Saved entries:
(* ===== verification/Simulation.v ===== *)
(** [apps/network_simulator.cc]: that the simulation succeeds, whatever the
    random numbers. Hops over links (file Link) and the router's forwarding carry
    each datagram to the host that expects it and leave every link at rest. *)
From S2P Require Import Prelude Buffer Parser IPv4 Ethernet Random Format Printing Address NetworkInterface Router Adapters.
From S2P Require Import NetworkSimulator Link.

#[local] Hint Resolve not_nobody : core.

(** ** The network of the program *)

(** The hosts, in the order of their insertion, and where each is: the link
    and the position on it; the router's interface is at position 0. *)
Definition host_names : list string := ["applesauce"; "default_router"; "cherrypie"; "hs_router"; "dm42"; "dm43"].

(** One case per host. *)
Ltac each_host H :=
  unfold host_names in H; repeat (apply elem_of_cons in H as [->|H]); [..|by apply not_elem_of_nil in H].

Definition quad (a b c d : Z) : Z := ((a * 256 + b) * 256 + c) * 256 + d.

Record host_info := mkInfo {
  hi_link : nat;
  hi_pos : nat;
  hi_ip : Z;
  hi_hop : Z
}.

Definition info (name : string) : host_info :=
  if String.eqb name "applesauce" then mkInfo 1 1 (quad 10 0 0 2) (quad 10 0 0 1)
  else if String.eqb name "default_router" then mkInfo 0 1 (quad 171 67 76 1) 0
  else if String.eqb name "cherrypie" then mkInfo 2 1 (quad 192 168 0 2) (quad 192 168 0 1)
  else if String.eqb name "hs_router" then mkInfo 3 1 (quad 143 195 0 1) 0
  else if String.eqb name "dm42" then mkInfo 4 1 (quad 198 178 229 42) (quad 198 178 229 1)
  else mkInfo 4 2 (quad 198 178 229 43) (quad 198 178 229 1).

Lemma info_u32 n : is_u32 (hi_ip (info n)) ∧ is_u32 (hi_hop (info n)).
Proof. unfold info, quad, is_u32. repeat case_match; cbn; lia. Qed.

Lemma info_ranges n : hi_pos (info n) ≠ 0%nat ∧ (hi_link (info n) < 5)%nat.
Proof. unfold info. repeat case_match; cbn; lia. Qed.

(** The index of the router's interface on each link. *)
Definition port_of (q : nat) : nat := match q with 0 => 0 | 1 => 1 | 2 => 3 | 3 => 5 | _ => 4 end%nat.

Definition link_shape : list nat := [2; 2; 2; 2; 3]%nat.

(** The addresses of the router's interfaces on the links. *)
Definition port_ip (q : nat) : Z :=
  match q with
  | 0%nat => quad 171 67 76 46
  | 1%nat => quad 10 0 0 1
  | 2%nat => quad 192 168 0 1
  | 3%nat => quad 143 195 0 2
  | _ => quad 198 178 229 1
  end.

Definition a_of (ip : Z) : Address := Address_of_ip ip 0.

Definition routes : list Route :=
  [((0, 0), (Some (a_of (quad 171 67 76 1)), 0));
   ((8, quad 10 0 0 0), (None, 1));
   ((16, quad 172 16 0 0), (None, 2));
   ((24, quad 192 168 0 0), (None, 3));
   ((24, quad 198 178 229 0), (None, 4));
   ((17, quad 143 195 0 0), (Some (a_of (quad 143 195 0 1)), 5));
   ((18, quad 143 195 128 0), (Some (a_of (quad 143 195 0 1)), 5));
   ((19, quad 143 195 192 0), (Some (a_of (quad 143 195 0 1)), 5));
   ((16, quad 128 30 76 255), (Some (a_of (quad 128 30 0 1)), 6))].
Definition table : list Route := r_rtable (add_routes new_Router routes).

Definition no_interface : AsyncNetworkInterface := AsyncNetworkInterface_of (new_NetworkInterface zero_address (a_of 0)).

Section network.
Context (p2 p6 : AsyncNetworkInterface).
Implicit Types (ls : list (list AsyncNetworkInterface)) (l : list AsyncNetworkInterface) (ex : string -> list IPv4Datagram).

Definition on_link (ls : list (list AsyncNetworkInterface)) (q i : nat) : AsyncNetworkInterface :=
  default no_interface (ls !! q ≫= λ l, l !! i).

Definition ports (ls : list (list AsyncNetworkInterface)) : list AsyncNetworkInterface :=
  [on_link ls 0 0; on_link ls 1 0; p2; on_link ls 2 0; on_link ls 4 0; on_link ls 3 0; p6].

Definition host_of (ls : list (list AsyncNetworkInterface)) (ex : string -> list IPv4Datagram) (name : string) : Host :=
  mkHost name (a_of (hi_ip (info name))) (on_link ls (hi_link (info name)) (hi_pos (info name)))
    (a_of (hi_hop (info name))) (ex name).

(** The network with these interfaces and expectations. *)
Definition net_of (ls : list (list AsyncNetworkInterface)) (ex : string -> list IPv4Datagram) : Network :=
  mkNetwork (mkRouter (ports ls) table) 0 1 2 3 4 5 6 (map (λ name, (name, host_of ls ex name)) host_names).

Lemma exchanges_two l l' :
  length l = 2%nat -> exchanges l l' ->
  ∃ x y x' y', l = [x; y] ∧ l' = [x'; y'] ∧ ∀ xn yn cerr, ∃ cerr', exchange_frames xn x yn y cerr = Ret (x', y', cerr').
Proof.
  destruct l as [|x [|y [|]]]; try done. intros _ He. destruct l' as [|x' [|y' [|]]]; try done. by exists x, y, x', y'.
Qed.
Lemma exchanges_three l l' :
  length l = 3%nat -> exchanges l l' ->
  ∃ x y z x' y' z', l = [x; y; z] ∧ l' = [x'; y'; z'] ∧
    ∀ xn yn zn cerr, ∃ cerr', exchange_frames3 xn x yn y zn z cerr = Ret (x', y', z', cerr').
Proof.
  destruct l as [|x [|y [|z [|]]]]; try done. intros _ He. destruct l' as [|x' [|y' [|z' [|]]]]; try done. by exists x, y, z, x', y', z'.
Qed.

Lemma connection_ret xn id yn nw cerr x h x' y' cerr' nw' :
  interface (nw_router nw) id = Ret x -> host nw yn = Ret h ->
  exchange_frames xn x yn (h_interface h) cerr = Ret (x', y', cerr') ->
  put_host_interface yn h y' (put_interface id x' nw) = nw' -> connection xn id yn nw cerr = Ret (nw', cerr').
Proof. intros Hx Hh He <-. unfold connection, mbind, outcome_bind. by rewrite Hx, Hh, He. Qed.
Lemma connection3_ret xn id yn zn nw cerr x hy hz x' y' z' cerr' nw' :
  interface (nw_router nw) id = Ret x -> host nw yn = Ret hy -> host nw zn = Ret hz ->
  exchange_frames3 xn x yn (h_interface hy) zn (h_interface hz) cerr = Ret (x', y', z', cerr') ->
  put_host_interface zn hz z' (put_host_interface yn hy y' (put_interface id x' nw)) = nw' ->
  connection3 xn id yn zn nw cerr = Ret (nw', cerr').
Proof. intros Hx Hy Hz He <-. unfold connection3, mbind, outcome_bind. by rewrite Hx, Hy, Hz, He. Qed.

Lemma connections ls ls' ex cerr :
  map length ls = link_shape -> Forall2 exchanges ls ls' ->
  ∃ cerr', simulate_physical_connections (net_of ls ex) cerr = Ret (net_of ls' ex, cerr').
Proof.
  intros Hsh He. pose proof (Forall2_length _ _ _ He) as Hlen.
  destruct ls as [|l0 [|l1 [|l2 [|l3 [|l4 [|]]]]]]; try discriminate. injection Hsh as H0 H1 H2 H3 H4.
  destruct ls' as [|l0' [|l1' [|l2' [|l3' [|l4' [|]]]]]]; try discriminate Hlen. rewrite !Forall2_cons in He.
  destruct He as (E0 & E1 & E2 & E3 & E4 & _).
  destruct (exchanges_two _ _ H0 E0) as (x0 & y0 & x0' & y0' & -> & -> & R0).
  destruct (exchanges_two _ _ H1 E1) as (x1 & y1 & x1' & y1' & -> & -> & R1).
  destruct (exchanges_two _ _ H2 E2) as (x2 & y2 & x2' & y2' & -> & -> & R2).
  destruct (exchanges_two _ _ H3 E3) as (x3 & y3 & x3' & y3' & -> & -> & R3).
  destruct (exchanges_three _ _ H4 E4) as (x4 & y4 & z4 & x4' & y4' & z4' & -> & -> & R4).
  destruct (R0 "router.default" "default_router" cerr)%string as [c0 S0].
  destruct (R1 "router.eth0" "applesauce" c0)%string as [c1 S1].
  destruct (R2 "router.eth2" "cherrypie" c1)%string as [c2 S2].
  destruct (R3 "router.hs4" "hs_router" c2)%string as [c3 S3].
  destruct (R4 "router.uun3" "dm42" "dm43" c3)%string as [c4 S4]. exists c4.
  unfold simulate_physical_connections, mbind, outcome_bind.
  set (L0 := [[x0; y0]; [x1; y1]; [x2; y2]; [x3; y3]; [x4; y4; z4]]).
  set (L1 := [[x0'; y0']; [x1; y1]; [x2; y2]; [x3; y3]; [x4; y4; z4]]).
  set (L2 := [[x0'; y0']; [x1'; y1']; [x2; y2]; [x3; y3]; [x4; y4; z4]]).
  set (L3 := [[x0'; y0']; [x1'; y1']; [x2'; y2']; [x3; y3]; [x4; y4; z4]]).
  set (L4 := [[x0'; y0']; [x1'; y1']; [x2'; y2']; [x3'; y3']; [x4; y4; z4]]).
  rewrite (connection_ret "router.default" (default_id (net_of L0 ex)) "default_router" (net_of L0 ex) cerr x0 (host_of L0 ex "default_router")
    x0' y0' c0 (net_of L1 ex) eq_refl eq_refl S0 eq_refl).
  rewrite (connection_ret "router.eth0" (eth0_id (net_of L1 ex)) "applesauce" (net_of L1 ex) c0 x1 (host_of L1 ex "applesauce")
    x1' y1' c1 (net_of L2 ex) eq_refl eq_refl S1 eq_refl).
  rewrite (connection_ret "router.eth2" (eth2_id (net_of L2 ex)) "cherrypie" (net_of L2 ex) c1 x2 (host_of L2 ex "cherrypie")
    x2' y2' c2 (net_of L3 ex) eq_refl eq_refl S2 eq_refl).
  rewrite (connection_ret "router.hs4" (hs4_id (net_of L3 ex)) "hs_router" (net_of L3 ex) c2 x3 (host_of L3 ex "hs_router")
    x3' y3' c3 (net_of L4 ex) eq_refl eq_refl S3 eq_refl).
  by apply (connection3_ret "router.uun3" 4 "dm42" "dm43" (net_of L4 ex) c3 x4 (host_of L4 ex "dm42") (host_of L4 ex "dm43")
    x4' y4' z4' c4 _ eq_refl eq_refl eq_refl S4).
Qed.

(** ** Rounds *)

Context (Hp2 : ai_datagrams_out p2 = []) (Hp6 : ai_datagrams_out p6 = []).

Definition ports_empty (ls : list (list AsyncNetworkInterface)) : Prop := ∀ q, ai_datagrams_out (on_link ls q 0) = [].

(** No frames on the links other than [q]. *)
Definition calm (q : nat) (ls : list (list AsyncNetworkInterface)) : Prop :=
  ∀ k l, ls !! k = Some l -> k ≠ q -> Forall (λ x, frames_out x = []) l.

Lemma route_idle r : Forall (λ i, ai_datagrams_out i = []) (r_interfaces r) -> route r = Ret r.
Proof.
  intros Hr. unfold route. generalize (length (waiting r)) as fuel. intros fuel.
  assert (∀ ks, Forall (λ k, k < length (r_interfaces r))%nat ks -> route_from fuel ks r = Ret r) as Hks.
  { induction 1 as [|k ks Hk _ IH]; [done|]. cbn [route_from]. apply lookup_lt_is_Some_2 in Hk as [i Hi].
    rewrite Forall_lookup in Hr. pose proof (Hr k i Hi) as Hq.
    assert (route_queue fuel r k = Ret r) as -> by (destruct fuel; cbn [route_queue]; by rewrite Hi, Hq). exact IH. }
  apply Hks, Forall_forall. intros k [_ Hk]%elem_of_seq. done.
Qed.

Lemma ports_idle ls : ports_empty ls -> Forall (λ i, ai_datagrams_out i = []) (ports ls).
Proof. intros He. unfold ports. rewrite !Forall_cons. split_and!; done || apply He. Qed.

Lemma shape_lookup ls q l : map length ls = link_shape -> ls !! q = Some l -> link_size (length l).
Proof.
  intros Hs Hl. assert (link_shape !! q = Some (length l)) as Hq by (rewrite <- Hs, list_lookup_fmap, Hl; done).
  destruct q as [|[|[|[|[|]]]]]; cbn in Hq; try done; unfold link_size; lia || (injection Hq; auto).
Qed.

Lemma exchanges_length l l' : exchanges l l' -> length l' = length l.
Proof. by destruct l as [|? [|? [|? [|]]]], l' as [|? [|? [|? [|]]]]. Qed.

Lemma insert_shape ls q l l' :
  map length ls = link_shape -> ls !! q = Some l -> length l' = length l -> map length (<[q := l']> ls) = link_shape.
Proof. intros Hs Hl He. rewrite list_fmap_insert, He, list_insert_id; [done|]. by rewrite list_lookup_fmap, Hl. Qed.

Lemma calm_insert ls q l : calm q ls -> calm q (<[q := l]> ls).
Proof. intros Hc k m Hk Hne. rewrite list_lookup_insert_ne in Hk by done. by apply (Hc k). Qed.

Lemma on_link_insert ls q l l' k i :
  ls !! q = Some l -> on_link (<[q := l']> ls) k i = if (k =? q)%nat then default no_interface (l' !! i) else on_link ls k i.
Proof.
  intros Hl. unfold on_link. destruct (Nat.eqb_spec k q) as [->|]; [|by rewrite list_lookup_insert_ne].
  by rewrite list_lookup_insert_eq by by eapply lookup_lt_Some.
Qed.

REQUIRED WORK — Starting with the line above that holds "default no_interface (ls" and stopping with the line that holds "exchange_frames xn x yn (h_interface", reproduce each line exactly, omitting all other lines.

TASK OUTPUT —
  default no_interface (ls !! q ≫= λ l, l !! i).

Definition ports (ls : list (list AsyncNetworkInterface)) : list AsyncNetworkInterface :=
  [on_link ls 0 0; on_link ls 1 0; p2; on_link ls 2 0; on_link ls 4 0; on_link ls 3 0; p6].

Definition host_of (ls : list (list AsyncNetworkInterface)) (ex : string -> list IPv4Datagram) (name : string) : Host :=
  mkHost name (a_of (hi_ip (info name))) (on_link ls (hi_link (info name)) (hi_pos (info name)))
    (a_of (hi_hop (info name))) (ex name).

(** The network with these interfaces and expectations. *)
Definition net_of (ls : list (list AsyncNetworkInterface)) (ex : string -> list IPv4Datagram) : Network :=
  mkNetwork (mkRouter (ports ls) table) 0 1 2 3 4 5 6 (map (λ name, (name, host_of ls ex name)) host_names).

Lemma exchanges_two l l' :
  length l = 2%nat -> exchanges l l' ->
  ∃ x y x' y', l = [x; y] ∧ l' = [x'; y'] ∧ ∀ xn yn cerr, ∃ cerr', exchange_frames xn x yn y cerr = Ret (x', y', cerr').
Proof.
  destruct l as [|x [|y [|]]]; try done. intros _ He. destruct l' as [|x' [|y' [|]]]; try done. by exists x, y, x', y'.
Qed.
Lemma exchanges_three l l' :
  length l = 3%nat -> exchanges l l' ->
  ∃ x y z x' y' z', l = [x; y; z] ∧ l' = [x'; y'; z'] ∧
    ∀ xn yn zn cerr, ∃ cerr', exchange_frames3 xn x yn y zn z cerr = Ret (x', y', z', cerr').
Proof.
  destruct l as [|x [|y [|z [|]]]]; try done. intros _ He. destruct l' as [|x' [|y' [|z' [|]]]]; try done. by exists x, y, z, x', y', z'.
Qed.

Lemma connection_ret xn id yn nw cerr x h x' y' cerr' nw' :
  interface (nw_router nw) id = Ret x -> host nw yn = Ret h ->
  exchange_frames xn x yn (h_interface h) cerr = Ret (x', y', cerr') ->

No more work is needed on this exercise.